(** * graph-draft: viewport transform, graph geometry and the WebGPU renderer

  A shallow embedding of [src/renderers/WebGpuGraphRenderer.tsx] and of the
  geometry module it imports ([graph/geometry]), together with the
  statements of the repository's specification that concern them.

  Numbers.  A JavaScript [number] is modelled as an exact rational in
  canonical form ([Qc]): [+], [-], [*] and [/] are the field operations,
  [<=] and [>=] the rational order.  IEEE-754 rounding, [NaN] and the
  infinities are outside the model, so every equation below is an
  equation of exact arithmetic.  Byte sizes, which the code only ever
  adds, doubles and compares, are integers ([Z]). *)

From Stdlib Require Import QArith Qcanon Qround Lqa.
From stdpp Require Import base numbers list strings gmap.

Open Scope Qc_scope.

(** ** Numbers *)

Abbreviation number := Qc.

(** [a <= b] and [a >= b] of the source, as booleans. *)
Definition num_le (a b : number) : bool := bool_decide (a ≤ b).
Definition num_ge (a b : number) : bool := bool_decide (b ≤ a).

(** [Math.min] and [Math.max] on two arguments. *)
Definition Math_min (a b : number) : number := if num_le a b then a else b.
Definition Math_max (a b : number) : number := if num_le a b then b else a.

(** ** Data model ([types/common], [types/node], [types/edge]) *)

(** [WorldPoint] and [BoardPoint] are both [{x, y}]. *)
Record Point : Type := { x : number; y : number }.

Record ViewportType : Type :=
{ offsetX : number; offsetY : number; zoom : number }.

Record NodeType : Type :=
{ id : string; position : Point; width : number; height : number }.

Record EdgeType : Type := { source : string; target : string }.

(** ** Viewport transform ([graph/coordinates]) *)

Module Coordinates.

(** Modelled from the spec: [graph/coordinates] is not among the sources;
    [worldPointToBoard] is the spec's [worldToBoard],
    [x' = x*zoom + offsetX], [y' = y*zoom + offsetY]. *)
Definition worldPointToBoard (p : Point) (v : ViewportType) : Point :=
  {| x := x p * zoom v + offsetX v;
     y := y p * zoom v + offsetY v |}.

(** Modelled from the spec: [graph/coordinates] is not among the sources;
    [boardPointToWorld] is the spec's [boardToWorld],
    [x = (x' - offsetX)/zoom], [y = (y' - offsetY)/zoom]. *)
Definition boardPointToWorld (p : Point) (v : ViewportType) : Point :=
  {| x := (x p - offsetX v) / zoom v;
     y := (y p - offsetY v) / zoom v |}.

End Coordinates.

(** ** Geometry ([graph/geometry]) *)

Module Geometry.

Record EdgeCurve : Type :=
  { sx : number; sy : number;
    x1 : number; y1 : number;
    x2 : number; y2 : number;
    tx : number; ty : number }.

(** [height] and [width] of the source are [bheight] and [bwidth] here:
    [NodeType] already has fields of those names. *)
Record NodeBounds : Type :=
  { centerX : number; centerY : number;
    bheight : number;
    maxX : number; maxY : number;
    minX : number; minY : number;
    bwidth : number }.

(** [nodes.forEach((node) => map.set(node.id, node))] on a fresh [Map]. *)
Definition createNodeMap (nodes : list NodeType) : gmap string NodeType :=
  foldl (λ map node, <[id node := node]> map) ∅ nodes.

(** The four running extrema of [getNodesBounds]. *)
Record Extrema : Type :=
  { e_minX : number; e_minY : number; e_maxX : number; e_maxY : number }.

(** One iteration of the loop [for (let i = 1; i < nodes.length; i += 1)]. *)
Definition bounds_step (acc : Extrema) (node : NodeType) : Extrema :=
  {| e_minX := Math_min (e_minX acc) (x (position node));
     e_minY := Math_min (e_minY acc) (y (position node));
     e_maxX := Math_max (e_maxX acc) (x (position node) + width node);
     e_maxY := Math_max (e_maxY acc) (y (position node) + height node) |}.

Definition getNodesBounds (nodes : list NodeType) : option NodeBounds :=
  match nodes with
  | [] => None
  | node0 :: rest =>
      let init :=
        {| e_minX := x (position node0);
           e_minY := y (position node0);
           e_maxX := x (position node0) + width node0;
           e_maxY := y (position node0) + height node0 |} in
      let acc := foldl bounds_step init rest in
      let width := e_maxX acc - e_minX acc in
      let height := e_maxY acc - e_minY acc in
      Some {| centerX := e_minX acc + width / Q2Qc 2;
              centerY := e_minY acc + height / Q2Qc 2;
              bheight := height;
              maxX := e_maxX acc;
              maxY := e_maxY acc;
              minX := e_minX acc;
              minY := e_minY acc;
              bwidth := width |}
  end.

Definition getEdgeCurve (sourceNode targetNode : NodeType) : EdgeCurve :=
  let sx := x (position sourceNode) + width sourceNode / Q2Qc 2 in
  let sy := y (position sourceNode) + height sourceNode / Q2Qc 2 in
  let tx := x (position targetNode) + width targetNode / Q2Qc 2 in
  let ty := y (position targetNode) + height targetNode / Q2Qc 2 in
  let dx := tx - sx in
  let k := Q2Qc 0.35 in
  {| sx := sx; sy := sy;
     x1 := sx + dx * k; y1 := sy;
     x2 := tx - dx * k; y2 := ty;
     tx := tx; ty := ty |}.

Definition isPointInsideNode (worldX worldY : number) (node : NodeType) : bool :=
  num_ge worldX (x (position node)) &&
  num_le worldX (x (position node) + width node) &&
  num_ge worldY (y (position node)) &&
  num_le worldY (y (position node) + height node).

(** The loop [for (let i = nodes.length - 1; i >= 0; i -= 1)], entered with
    [i + 1 = n]: it inspects [nodes[n-1]], then [nodes[n-2]], and so on down
    to [nodes[0]].  The index is always in range, the [None] branch of the
    lookup is never taken from [getTopNodeAtPoint]. *)
Fixpoint topNodeBelow (nodes : list NodeType) (n : nat)
    (worldX worldY : number) : option NodeType :=
  match n with
  | O => None
  | S i =>
      match nodes !! i with
      | Some node =>
          if isPointInsideNode worldX worldY node then Some node
          else topNodeBelow nodes i worldX worldY
      | None => None
      end
  end.
(** X5. What [choose] has recorded when it raises depends on where the
    browser failed: a failure before the screenshot is taken leaves the table
    untouched, but when only the final read of the page content raises, the
    selected product is already recorded, so that a later [checkout] on the
    session raises no [HTTPException]. *)
Theorem choose_failure_effects (S : App.sessions) (sid : text)
    (session : Session) (body : ChooseRequest)
    (w : Product -> App.ChooseWorld) (p : Product) :
  S !! sid = Some session ->
  App.select_product (products session) body = Some p ->
  (forall e, App.add_to_cart (w p) = inl e ->
     snd (App.choose S sid body w) = S)
  /\ (forall out e,
        App.add_to_cart (w p) = inr out -> App.page_content (w p) = inl e ->
        (exists e', fst (App.choose S sid body w) = inl (Foreign e'))
        /\ (exists session',
              snd (App.choose S sid body w) !! sid = Some session'
              /\ chosen session' = Some p
              /\ products session' = products session)
        /\ forall cbody cw code detail,
             fst (App.checkout (snd (App.choose S sid body w)) sid cbody cw)
             <> inl (HTTPException code detail)).
Proof.
  intros Hs Hsel. split.
  - intros e He. unfold App.choose. rewrite Hs, Hsel, He. reflexivity.
  - intros [[added u] shot] e Ha Hc.
    assert (Hch : App.choose S sid body w
                  = (inl (App.raised_after_exit e (App.choose_exit (w p))),
                     <[sid := mkSession (plan session) (products session)
                                (Some u) (last_page_html session) (Some p)]> S)).
    { unfold App.choose. rewrite Hs, Hsel, Ha, Hc. reflexivity. }
    rewrite Hch. cbn [fst snd]. split; [|split].
    + unfold App.raised_after_exit.
      destruct (App.choose_exit (w p)); eexists; reflexivity.
    + eexists. split; [apply lookup_insert_eq|]. split; reflexivity.
    + intros cbody cw code detail.
      eapply AppFacts.checkout_chosen; [apply lookup_insert_eq|reflexivity].
Qed.

Lemma choose_failure_effects_witness :
  (exists e', fst (App.choose Sample.table Sample.sid (Sample.by_index 0)
                     MoreSample.flaky_choose) = inl (Foreign e'))
  /\ (exists session',
        snd (App.choose Sample.table Sample.sid (Sample.by_index 0)
               MoreSample.flaky_choose) !! Sample.sid = Some session'
        /\ chosen session' = Some Sample.mouse_a
        /\ products session' = Sample.catalogue)
  /\ forall cbody cw code detail,
       fst (App.checkout
              (snd (App.choose Sample.table Sample.sid (Sample.by_index 0)
                      MoreSample.flaky_choose)) Sample.sid cbody cw)
       <> inl (HTTPException code detail).
Proof.
  apply (proj2 (choose_failure_effects Sample.table Sample.sid _
                  (Sample.by_index 0) MoreSample.flaky_choose Sample.mouse_a
                  sample_table_sid eq_refl)
           (false, url Sample.mouse_a, str "iVBORw0KGgo=") Sample.boom);
    reflexivity.
Defined.

Lemma choose_table (S : App.sessions) (sid : text) (body : ChooseRequest)
    (w : Product -> App.ChooseWorld) :
  snd (App.choose S sid body w) = S
  \/ exists session p u h,
       S !! sid = Some session
       /\ snd (App.choose S sid body w)
          = <[sid := mkSession (plan session) (products session) (Some u) h
                       (Some p)]> S.
Proof.
  unfold App.choose. destruct (S !! sid) as [session|] eqn:Hs; [|left; reflexivity].
  destruct (App.select_product (products session) body) as [p|];
    [|left; reflexivity].
  destruct (App.add_to_cart (w p)) as [e|[[added u] shot]]; [left; reflexivity|].
  right. exists session, p, u.
  destruct (App.page_content (w p)) as [e|html].
  - eexists. split; reflexivity.
  - eexists. split; [reflexivity|]. destruct (App.choose_exit (w p)); reflexivity.
Qed.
.....
**GOAL OF THE EXERCISE**
Everything from the first line of the entries above through the line with "[<=] and [>=] the" is to be reproduced exactly, and nothing else.

**EXPECTED ANSWER**
(** * graph-draft: viewport transform, graph geometry and the WebGPU renderer

  A shallow embedding of [src/renderers/WebGpuGraphRenderer.tsx] and of the
  geometry module it imports ([graph/geometry]), together with the
  statements of the repository's specification that concern them.

  Numbers.  A JavaScript [number] is modelled as an exact rational in
  canonical form ([Qc]): [+], [-], [*] and [/] are the field operations,
  [<=] and [>=] the rational order.  IEEE-754 rounding, [NaN] and the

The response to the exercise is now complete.